Did you have to sand down the adapter to fit the Schwinn standard 21.1? How did you make this fit? Thanks!


----------



## J-No (Aug 22, 2007)

It fit fine, it would just not drop down all the way. I put a couple of spacers in there.


----------



## Peanya (Jun 12, 2008)

I was about to ask the same question about the stem. I was thinking of adding spacers for the look. I have an adapter too, but I'm not worried about looks. Later this summer, I'm getting a 56cm Raleigh and I'll prolly sell my current ride.


----------



## Scooper (Mar 4, 2007)

meadloaf said:


> Did you have to sand down the adapter to fit the Schwinn standard 21.1? How did you make this fit? Thanks!

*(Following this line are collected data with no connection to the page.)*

(* ===== verification/Layout.v ===== *)
(** * Layout: the elements of the installer and their places on the terminal
      ([setPanels] and the functions it calls in [install_panels.go],
      [constant.go], [createVerticalLocatorWithName] of [util.go])

    Each page registers its widgets under a name and gives them a place that
    depends on the size of the terminal.  Only the widget is here: its hooks and
    the handlers of its keys are in the files of the pages.  A text set before
    the widget has a place is stored as it is; the update of the view that it
    queues finds no view. *)
From Stdlib Require Import ZArith Lia Ascii String.
From stdpp Require Import base tactics list gmap strings.
From S2P Require Import Prelude GoStrings Text DiskOptions ConsoleUtil Console Gui Widgets.
Local Open Scope Z_scope.

Definition panel_name (p : panel) : string :=
  match p with
  | titlePanel => "title" | validatorPanel => "validator" | notePanel => "note" | footerPanel => "footer"
  | spinnerPanel => "spinner"
  | preflightCheckPanel => "preflightCheck" | askCreatePanel => "askCreate" | askRolePanel => "askRolePanel"
  | passwordPanel => "osPassword" | passwordConfirmPanel => "osPasswordConfirm"
  | diskPanel => "disk" | diskFatalPanel => "diskFatal" | dataDiskPanel => "dataDisk"
  | persistentSizePanel => "persistentSize" | wipeDisksTitlePanel => "wipeDisksTitlePanel" | wipeDisksPanel => "wipeDisksPanel"
  | askForceMBRTitlePanel => "askForceMBRTitle" | askForceMBRPanel => "askForceMBR"
  | diskNotePanel => "diskNote" | diskValidatorPanel => "diskValidator"
  | askInterfacePanel => "askInterface" | askVlanIDPanel => "askVlanID" | askBondModePanel => "askBondMode"
  | askNetworkMethodPanel => "askNetworkMethod" | addressPanel => "address" | addrMaskPanel => "mask"
  | gatewayPanel => "gateway" | mtuPanel => "mtu" | bondNotePanel => "bondNote" | networkValidatorPanel => "networkValidator"
  | clusterPodCIDRPanel => "podCIDRPanel" | clusterServiceCIDRPanel => "serviceCIDRPanel" | clusterDNSPanel => "clusterDNSPanel"
  | clusterNetworkNotePanel => "clusterNetworkNotePanel" | clusterNetworkValidatorPanel => "clusterNetworkValidatorPanel"
  | hostnamePanel => "hostname" | hostnameValidatorPanel => "hostnameValidator" | dnsServersPanel => "dnsServers"
  | askVipMethodPanel => "askVipMethodPanel" | vipHwAddrPanel => "vipHwAddrPanel" | vipHwAddrNotePanel => "vipHwAddrNotePanel"
  | vipPanel => "vipPanel" | vipTextPanel => "vipTextPanel"
  | serverURLPanel => "serverUrl" | tokenPanel => "token" | ntpServersPanel => "ntpServersPanel" | proxyPanel => "proxy"
  | sshKeyPanel => "sshKey" | cloudInitPanel => "cloudInit"
  | confirmInstallPanel => "confirmInstall" | confirmUpgradePanel => "confirmUpgrade"
  | installPanel => "install" | upgradePanel => "upgrade"
  end.

Section layout.
Context {H : Type}.
Notation Panel := (Widgets.Panel (H := H)).
Notation DropDown := (Widgets.DropDown (H := H)).

(** ** Widgets under their names *)

Inductive widget : Type :=
| WPanel (p : Panel)
| WInput (i : Input (H := H))
| WSelect (s : Select (H := H))
| WDropDown (d : DropDown).

Definition panel_of (w : widget) : Panel :=
  match w with
  | WPanel p => p
  | WInput i => in_Panel i
  | WSelect s => sl_Panel s
  | WDropDown d => dd_Panel d
  end.
Definition on_panel (f : Panel -> Panel) (w : widget) : widget :=
  match w with
  | WPanel p => WPanel (f p)
  | WInput i => WInput (mkInput (f (in_Panel i)) (in_Value i))
  | WSelect s => WSelect (put_sl_Panel (f (sl_Panel s)) s)
  | WDropDown d => WDropDown (put_dd_Panel (f (dd_Panel d)) d)
  end.
Definition place (b : box) : widget -> widget := on_panel (SetLocation (bx0 b) (by0 b) (bx1 b) (by1 b)).

Definition with_Wrap (p : Panel) : Panel :=
  mkPanel (pn_Name p) true (pn_Focus p) (pn_FgColor p) (pn_Content p) (pn_X0 p) (pn_X1 p) (pn_Y0 p) (pn_Y1 p) (pn_KeyBindings p)
    (pn_KeyBindingTips p) (pn_FirstPage p).
Definition with_Focus (b : bool) (p : Panel) : Panel :=
  mkPanel (pn_Name p) (pn_Wrap p) b (pn_FgColor p) (pn_Content p) (pn_X0 p) (pn_X1 p) (pn_Y0 p) (pn_Y1 p) (pn_KeyBindings p)
    (pn_KeyBindingTips p) (pn_FirstPage p).
Definition with_FgColor (c : Attribute) (p : Panel) : Panel :=
  mkPanel (pn_Name p) (pn_Wrap p) (pn_Focus p) c (pn_Content p) (pn_X0 p) (pn_X1 p) (pn_Y0 p) (pn_Y1 p) (pn_KeyBindings p)
    (pn_KeyBindingTips p) (pn_FirstPage p).
Definition with_FirstPage (p : Panel) : Panel :=
  mkPanel (pn_Name p) (pn_Wrap p) (pn_Focus p) (pn_FgColor p) (pn_Content p) (pn_X0 p) (pn_X1 p) (pn_Y0 p) (pn_Y1 p) (pn_KeyBindings p)
    (pn_KeyBindingTips p) true.

(** [Console.elements] *)
Notation elements := (gmap string widget).
Definition GetElement (els : elements) (name : string) : result widget :=
  match els !! name with Some w => Ok w | None => Err (EMsg ("element " +:+ name +:+ " is not found")) end.
Definition AddElement (els : elements) (nw : string * widget) : elements := <[nw.1 := nw.2]> els.

(** ** Construction *)

Definition new_panel (p : panel) (f : Panel -> Panel) : string * widget := (panel_name p, WPanel (f (NewPanel (panel_name p)))).
Section size.
Context (maxX maxY : Z).
Definition new_input (p : panel) (label : string) : string * widget := (panel_name p, WInput (NewInput maxX maxY (panel_name p) label)).
Definition new_select (p : panel) (f : Panel -> Panel) : string * widget :=
  (panel_name p, on_panel f (WSelect (NewSelect (panel_name p) ""))).
Definition new_drop_down (p : panel) (label : string) (f : DropDown -> DropDown) : string * widget :=
  (panel_name p, WDropDown (f (NewDropDown maxX maxY (panel_name p) label))).
Definition located (b : box) : Panel -> Panel := SetLocation (bx0 b) (by0 b) (bx1 b) (by1 b).
Definition page_box (y0 y1 : Z) : box := mkBox (Z.quot maxX 8) y0 (Z.quot maxX 8 * 7) y1.
Definition q : Z := Z.quot maxY 8.

(** The widgets of a page below each other, each with its height. *)
Definition vertical (l : list (string * widget * Z)) : result (list (string * widget)) :=
  bs ← createVerticalLocator maxX maxY (map snd l);
  Ok (zip_with (fun e b => (e.1.1, place b e.1.2)) l bs).

Definition addTitlePanel : list (string * widget) :=
  [new_panel titlePanel (fun p => with_Focus false (located (page_box (q - 3) q) p))].
Definition addValidatorPanel : list (string * widget) :=
  [new_panel validatorPanel (fun p => with_Focus false (with_Wrap (with_FgColor ColorRed (located (page_box (q + 5) (q * 7)) p))))].
Definition addNotePanel : list (string * widget) :=
  [new_panel notePanel (fun p => with_Focus false (with_Wrap (located (page_box (q + 3) (q + 6)) p)))].
Definition addFooterPanel : list (string * widget) :=
  [new_panel footerPanel (fun p => with_Focus false (located (mkBox 0 (maxY - 2) maxX maxY) p))].
Definition addSpinnerPanel : list (string * widget) :=
  [new_panel spinnerPanel (fun p => with_Wrap (located (page_box (q + 7) (q * 7)) p))].
Definition addInstallPanel : list (string * widget) :=
  [new_panel installPanel (fun p => with_Wrap (located (page_box q (q * 7)) p))].
Definition addUpgradePanel : list (string * widget) :=
  [new_panel upgradePanel (located (page_box q (q * 7)))].

Definition addPreflightCheckPanel : list (string * widget) :=
  [new_select preflightCheckPanel (fun p => with_Wrap (with_FirstPage p))].
Definition addAskCreatePanel : list (string * widget) := [new_select askCreatePanel with_FirstPage].
Definition addAskRolePanel : list (string * widget) := [new_select askRolePanel (fun p => p)].
Definition addConfirmInstallPanel : list (string * widget) := [new_select confirmInstallPanel (fun p => p)].
Definition addConfirmUpgradePanel : list (string * widget) := [new_select confirmUpgradePanel (fun p => p)].

Definition addServerURLPanel : list (string * widget) := [new_input serverURLPanel "Management address"].
Definition addTokenPanel : list (string * widget) := [new_input tokenPanel "Cluster token"].
Definition addSSHKeyPanel : list (string * widget) := [new_input sshKeyPanel "HTTP URL"].
Definition addProxyPanel : list (string * widget) := [new_input proxyPanel "Proxy address"].
Definition addCloudInitPanel : list (string * widget) := [new_input cloudInitPanel "HTTP URL"].
Definition addNTPServersPanel : list (string * widget) := [new_input ntpServersPanel "NTP Servers"].
Definition addDNSServersPanel : list (string * widget) := [new_input dnsServersPanel "DNS Servers"].
Definition addPasswordPanels : list (string * widget) :=
  [ prod_map id (place (page_box q (q + 2))) (new_input passwordPanel "Password");
    prod_map id (place (page_box (q + 3) (q + 5))) (new_input passwordConfirmPanel "Confirm password") ].

Definition diskFatalV : string * widget := new_panel diskFatalPanel (fun p => with_Wrap (with_FgColor ColorRed p)).
Definition diskV : string * widget := new_drop_down diskPanel "Installation disk" id.
Definition dataDiskV : string * widget := new_drop_down dataDiskPanel "Data disk" id.
Definition persistentSizeV : string * widget := new_input persistentSizePanel "Persistent size".
Definition wipeDisksTitlePanelV : string * widget :=
  new_panel wipeDisksTitlePanel (fun p => with_FgColor ColorRed (put_Content "Additional Harvester installations detected" p)).
Definition wipeDisksV : string * widget :=
  new_drop_down wipeDisksPanel "Wipe Disks" (fun d => DropDown_SetMulti true (put_dd_Panel (with_FgColor ColorRed (dd_Panel d)) d)).
Definition askForceMBRTitleV : string * widget := new_panel askForceMBRTitlePanel (put_Content "Use MBR partitioning scheme").
Definition askForceMBRV : string * widget := new_drop_down askForceMBRPanel "" id.
Definition diskNoteV : string * widget := new_panel diskNotePanel with_Wrap.
Definition diskValidatorV : string * widget := new_panel diskValidatorPanel (fun p => with_Wrap (with_FgColor ColorRed p)).
Definition addDiskPanel : result (list (string * widget)) := vertical
  [ (diskFatalV, 3); (diskV, 3); (dataDiskV, 3); (persistentSizeV, 3); (wipeDisksTitlePanelV, 3); (wipeDisksV, 3);
    (askForceMBRTitleV, 3); (askForceMBRV, 3); (diskNoteV, 3); (diskValidatorV, 3) ].
Definition addNetworkPanel : result (list (string * widget)) := vertical
  [ (new_drop_down askInterfacePanel "Management NIC" (DropDown_SetMulti true), 3);
    (new_input askVlanIDPanel "VLAN ID (optional)", 3);
    (new_drop_down askBondModePanel "Bond Mode" id, 3);
    (new_drop_down askNetworkMethodPanel "IPv4 Method" id, 3);
    (new_input addressPanel "IPv4 Address", 3);
    (new_input addrMaskPanel "IPv4 Mask", 3);
    (new_input gatewayPanel "Gateway", 3);
    (new_input mtuPanel "MTU (optional)", 3);
    (new_panel bondNotePanel with_Wrap, 8);
    (new_panel networkValidatorPanel (fun p => with_Wrap (with_FgColor ColorRed p)), 4) ].
(** The width given to the panel of the messages does not last: the locator
    gives it another one. *)
Definition put_X1 (x : Z) (p : Panel) : Panel := SetLocation (pn_X0 p) (pn_Y0 p) x (pn_Y1 p) p.
Definition podCIDRInput : string * widget := new_input clusterPodCIDRPanel "Pod CIDR".
Definition serviceCIDRInput : string * widget := new_input clusterServiceCIDRPanel "Service CIDR".
Definition dnsInput : string * widget := new_input clusterDNSPanel "Cluster DNS IP".
Definition cluster_notePanel : string * widget := new_panel clusterNetworkNotePanel (fun p => with_Wrap (with_Focus false p)).
Definition cluster_validatorPanel : string * widget :=
  new_panel clusterNetworkValidatorPanel (fun p => put_X1 (Z.quot maxX 8 * 6) (with_Focus false (with_FgColor ColorRed p))).
Definition addClusterNetworkPanel : result (list (string * widget)) := vertical
  [ (podCIDRInput, 3); (serviceCIDRInput, 3); (dnsInput, 3); (cluster_notePanel, 4); (cluster_validatorPanel, 3) ].
Definition addVIPPanel : result (list (string * widget)) := vertical
  [ (new_drop_down askVipMethodPanel "VIP Mode" id, 3);
    (new_input vipHwAddrPanel "MAC Address", 3);
    (new_input vipPanel "VIP", 3);
    (new_panel vipHwAddrNotePanel (fun p => with_Wrap (with_Focus false p)), 3);
    (new_panel vipTextPanel (fun p => with_Wrap (with_Focus false (with_FgColor ColorRed p))), 3) ].
Definition addHostnamePanel : list (string * widget) :=
  [ new_input hostnamePanel "HostName";
    new_panel hostnameValidatorPanel (fun p => put_X1 (Z.quot maxX 8 * 6) (with_Focus false (with_FgColor ColorRed p))) ].

(** In the order of [setPanels]. *)
Definition added : result (list (string * widget)) :=
  disk ← addDiskPanel;
  network ← addNetworkPanel;
  cluster ← addClusterNetworkPanel;
  vip ← addVIPPanel;
  Ok (addTitlePanel ++ addValidatorPanel ++ addNotePanel ++ addFooterPanel ++ addPreflightCheckPanel ++ addAskCreatePanel ++
      addAskRolePanel ++ disk ++ addHostnamePanel ++ network ++ cluster ++ vip ++ addDNSServersPanel ++ addNTPServersPanel ++
      addServerURLPanel ++ addTokenPanel ++ addPasswordPanels ++ addSSHKeyPanel ++ addProxyPanel ++ addCloudInitPanel ++
      addConfirmInstallPanel ++ addConfirmUpgradePanel ++ addInstallPanel ++ addSpinnerPanel ++ addUpgradePanel).
Definition setPanels : result elements := l ← added; Ok (foldl AddElement ∅ l).

(** [showRolePage] and [showHostnamePage] place elements that are there. *)
Fixpoint locate_named (els : elements) (lastY : Z) (l : list (string * Z)) : result elements :=
  match l with
  | [] => Ok els
  | (name, height) :: l =>
      '(b, y) ← locate maxX lastY height;
      w ← GetElement els name;
      locate_named (<[name := place b w]> els) y l
  end.
Definition createVerticalLocatorWithName (els : elements) (l : list (string * Z)) : result elements := locate_named els q l.
Definition place_role (els : elements) : result elements := createVerticalLocatorWithName els [(panel_name askRolePanel, 3)].
Definition place_hostname (els : elements) : result elements :=
  createVerticalLocatorWithName els [(panel_name hostnamePanel, 3); (panel_name hostnameValidatorPanel, 3)].
End size.

(** ** Showing an element on the terminal *)

Definition show_widget (opts : list Option) (w : widget) (g : Gui (binding H)) : result unit :=
  match w with
  | WPanel p => fst (Panel_Show gl wl (mret tt) (g, p))
  | WInput i => fst (Input_Show gl wl (mret tt) (g, i))
  | WSelect s => fst (Select_Show gl wl (Some (fun _ => Ok opts)) (mret tt) (g, s))
  | WDropDown d => fst (DropDown_Show gl wl (fun _ => Ok opts) (mret tt) (g, d))
  end.

(** ** Places *)

Definition box_of (p : Panel) : box := mkBox (pn_X0 p) (pn_Y0 p) (pn_X1 p) (pn_Y1 p).
(** The cells a view can write to: the border belongs to no view. *)
Definition inside (b : box) (x y : Z) : Prop := bx0 b < x < bx1 b /\ by0 b < y < by1 b.
Definition visible (maxX maxY x y : Z) : Prop := 0 <= x < maxX /\ 0 <= y < maxY.
Definition same_kind (w : widget) (k : kind) : bool :=
  match w, k with
  | WPanel _, KPanel _ | WInput _, KInput | WSelect _, KSelect => true
  | WDropDown d, KDropDown multi => bool_decide (dd_multi d = multi)
  | _, _ => false
  end.
End layout.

The steerer tube on the eighties and nineties Paramounts took standard 22.2 mm quill stems.


----------



## meadloaf (Apr 27, 2008)

Sorry to beat a dead horse, but I have a 1987 Schwinn Le Tour. Any idea what the stem size is? I don't have calipers to measure. Thanks!


----------



## learlove (Jan 18, 2009)

j-no,what size is that paramount?


----------



## PomPilot (May 17, 2006)

meadloaf said:


> Sorry to beat a dead horse, but I have a 1987 Schwinn Le Tour. Any idea what the stem size is? I don't have calipers to measure. Thanks!

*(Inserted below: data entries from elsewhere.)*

(* ===== verification/InstallPanel.v ===== *)
(** * InstallPanel: what runs when the installation panel is shown
      ([addInstallPanel], [configureInstallModeDHCP])

    The goroutine of the panel: the remote configuration is merged, the network
    and the virtual address are set up for an automatic installation, the
    configuration is completed and validated, and the installation runs.
    [prepare_install] is everything before the installation; it fails where the
    goroutine prints a message and returns. *)
From Stdlib Require Import ZArith Lia Ascii String.
From stdpp Require Import base tactics list gmap strings.
From S2P Require Import Prelude GoStrings GoNet Config Merge ConfigOps World NMConfig DiskOptions Validator Webhooks Network Install ConsoleUtil Console NetworkPage DiskPage Pages.
Local Open Scope Z_scope.

Class FirstConsole := { arm64 : bool; active_consoles : world -> result string }.

Definition machine_of `{Surroundings} (w : wizard) : Machine :=
  let m := machine (wz_world w) in
  mkMachine (mc_interfaces m) (mc_lstat m) (mc_evalSymlinks m) (mc_disks m) (mc_diskSize m) (mc_lsblk m) (mc_isBIOS m)
    (wz_alreadyInstalled w).

Section install.
Context `{Host} `{Netlink} `{VipHost} `{Web} `{Ntp} `{Surroundings} `{Services} `{Installer} `{Http} `{RegistryJSON}
  `{FirstConsole} (byName : string -> option net_iface).

Definition print (msg : string) : W unit := run_io (printToPanel msg).
(** The message is printed and the goroutine returns. *)
Definition stop_with {A} (msg : string) : W A := _ ← print msg; st_fail (EMsg msg).
Definition or_stop {A} (text : error -> string) (r : result A) : W A :=
  match r with Ok a => mret a | Err e => stop_with (text e) | Panic => st_lift Panic end.
Definition stops {A} (m : W A) (text : error -> string) : W A := r ← st_try m; or_stop text r.
Definition and_print (m : W unit) (text : error -> string) : W unit :=
  r ← st_try m; match r with Err e => print (text e) | _ => mret tt end.
Definition after (prefix : string) (e : error) : string := prefix +:+ err_text e.

Definition mgmt_iface (w : wizard) : string := getManagementInterfaceName (in_ManagementInterface (install_of w)).
Definition request_vip : W unit :=
  w ← st_get;
  vip ← stops (run_vip (getVipThroughDHCP (mgmt_iface w) "")) (after "fail to get vip: ");
  on_install (fun i => set_in_VipHwAddr (Network.hwAddr vip) (set_in_Vip (ipv4Addr vip) i)).

(** ** A node whose image is installed, configured without questions *)

Definition configureInstallModeDHCP : W unit :=
  w ← st_get;
  let netDef := in_ManagementInterface (install_of w) in
  _ ← on_mgmt (fun n =>
        set_nw_VlanID (nw_VlanID netDef) (set_nw_Method (nw_Method netDef)
          (set_nw_BondOptions (Some (default default_bond_options (nw_BondOptions netDef)))
             (set_nw_Interfaces (nw_Interfaces netDef) n))));
  w ← st_get;
  _ ← and_print (run_io (applyNetworks visit_nics (wz_mgmt w) (hostname_of w))) (after "error applying network configuration: ");
  w ← st_get;
  _ ← and_print (_ ← st_lift (getIPThroughDHCP (wz_ifs w) (mgmt_iface w)); mret tt) (after "error getting DHCP address: ");
  if bool_decide (in_VipMode (install_of w) = NetworkMethodDHCP) then _ ← st_try request_vip; mret tt else mret tt.

(** ** The steps *)

Definition merge_remote : W unit :=
  w ← st_get;
  let url := in_ConfigURL (install_of w) in
  if bool_decide (url = "") then mret tt
  else
    _ ← print ("Fetching " +:+ url +:+ "...");
    remoteConfig ← stops (run_net (retryRemoteConfig load_config err_text url)) err_text;
    stops (merge_config remoteConfig) (after "fail to merge config: ").

Definition lower_case : W unit :=
  on_install (fun i =>
    let n := in_ManagementInterface i in
    set_in_VipMode (to_lower (in_VipMode i)) (set_in_ManagementInterface (set_nw_Method (to_lower (nw_Method n)) n) i)).

(** The names and addresses of the interfaces, one after the other; those
    before a failing one keep what was found. *)
Fixpoint name_interfaces (ifs : result (list Iface)) (l : list NetworkInterface) : list NetworkInterface * result unit :=
  match l with
  | [] => ([], Ok tt)
  | n :: l' =>
      match FindNetworkInterfaceNameAndHwAddr ifs n with
      | Ok n' => let '(r, e) := name_interfaces ifs l' in (n' :: r, e)
      | Err e => (n :: l', Err e)
      | Panic => (n :: l', Panic)
      end
  end.
Definition find_interfaces : W unit :=
  w ← st_get;
  let n := in_ManagementInterface (install_of w) in
  let '(l, r) := name_interfaces (mc_interfaces (machine (wz_world w))) (nw_Interfaces n) in
  _ ← on_install (set_in_ManagementInterface (set_nw_Interfaces l n));
  or_stop err_text r.

Definition is_dhcp (w : wizard) : bool := bool_decide (nw_Method (in_ManagementInterface (install_of w)) = NetworkMethodDHCP).
Definition apply_automatic : W unit :=
  w ← st_get;
  if in_Automatic (install_of w) && is_dhcp w then
    _ ← print "Configuring network...";
    stops (run_io (applyNetworks visit_nics (in_ManagementInterface (install_of w)) (hostname_of w))) (after "Can't apply networks: ")
  else mret tt.
Definition vip_if_needed : W unit :=
  w ← st_get;
  let i := install_of w in
  if needToGetVIPFromDHCP (in_VipMode i) (in_Vip i) (in_VipHwAddr i) then request_vip else mret tt.
Definition default_tty : W unit :=
  w ← st_get;
  if bool_decide (in_TTY (install_of w) = "") then on_install (set_in_TTY (getFirstConsoleTTY arm64 (active_consoles (wz_world w)))) else mret tt.
Definition format_url : W unit :=
  w ← st_get;
  let url := hc_ServerURL (wz_config w) in
  if bool_decide (url = "") then mret tt
  else formatted ← or_stop (after "server url invalid: ") (getFormattedServerURL url); on_config (set_hc_ServerURL formatted).

(** The warnings stop an installation that was not told to skip them. *)
Definition check_warnings : W unit :=
  w ← st_get;
  if wz_alreadyInstalled w then mret tt
  else
    let warnings := wz_warnings w ++ doNetworkSpeedCheck (nw_Interfaces (in_ManagementInterface (install_of w))) in
    _ ← st_modify (set_wz_warnings warnings);
    if bool_decide (warnings = []) || in_SkipChecks (install_of w) || wz_preflightAck w then mret tt
    else _ ← st_for_each print warnings; st_fail (EMsg "preflight").

Definition check_default_route : W unit :=
  w ← st_get;
  isDefaultRouteExist ← or_stop (fun _ => "Failed to check default route.") (checkDefaultRoute (wz_world w));
  if negb (wz_installModeOnly w) && negb isDefaultRouteExist && is_dhcp w then stop_with ErrMsgNoDefaultRoute else mret tt.

Definition final_fields : W unit :=
  on_install (fun i =>
    let i := set_in_ForceGPT (negb (in_ForceMBR i)) i in
    if bool_decide (in_DataDisk i = in_Device i) then set_in_DataDisk "" i else i).

Definition validate_all : W unit :=
  w ← st_get;
  or_stop (after "Invalid configuration: ") (validateConfig visit_map (machine_of w) (wz_config w)).

Definition prepare_install : W unit :=
  w ← st_get;
  _ ← (if wz_alreadyInstalled w && in_Automatic (install_of w) &&
          bool_decide (nw_Method (in_ManagementInterface (install_of w)) = "dhcp")
       then configureInstallModeDHCP else mret tt);
  _ ← merge_remote;
  _ ← lower_case;
  _ ← find_interfaces;
  _ ← apply_automatic;
  _ ← vip_if_needed;
  _ ← checkDHCPHostname true;
  _ ← default_tty;
  _ ← format_url;
  _ ← check_warnings;
  _ ← check_default_route;
  _ ← final_fields;
  validate_all.

(** A webhook that cannot be prepared is reported, and the installation goes on
    without any. *)
Definition run_installation : W unit :=
  w ← st_get;
  let c := wz_config w in
  _ ← match PrepareWebhooks (in_Webhooks (hc_Install c)) (getWebhookContext byName c) with
      | Err e => print (after "Invalid webhook: " e)
      | _ => mret tt
      end;
  and_print
    (if wz_alreadyInstalled w then run_io (configureInstalledNode c)
     else run_io (doInstall (wz_installModeOnly w) (wz_disks w) c))
    (after "Install failed: ").

Definition run_RunInstall : W unit :=
  r ← st_try prepare_install;
  match r with Ok _ => run_installation | _ => mret tt end.
End install.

The size may be marked on the stem itself, below the maximum height mark.


----------



## J-No (Aug 22, 2007)

learlove said:


> j-no,what size is that paramount?


It's a 54cm. I have since taken the STI levers off for another project. Shimano makes 10sp down tube levers, so that is what is on there now.


----------



## learlove (Jan 18, 2009)

hey J-no, I was a junior back then also. raced as a junior from 1989 to 1993 (graduated in 1993). Where did you race at? At that time I raced in eastern PA and NJ plus the t-town track.

here is a pic of the cannondale I raced from 91 to 93.


----------



## MR_GRUMPY (Aug 21, 2002)

He could always buy a new threadless steel fork from Waterford to match the old one.


----------



## OldSkoolFatGuy (Sep 6, 2007)

HAWT!! We need more pics of the paramount!!!


----------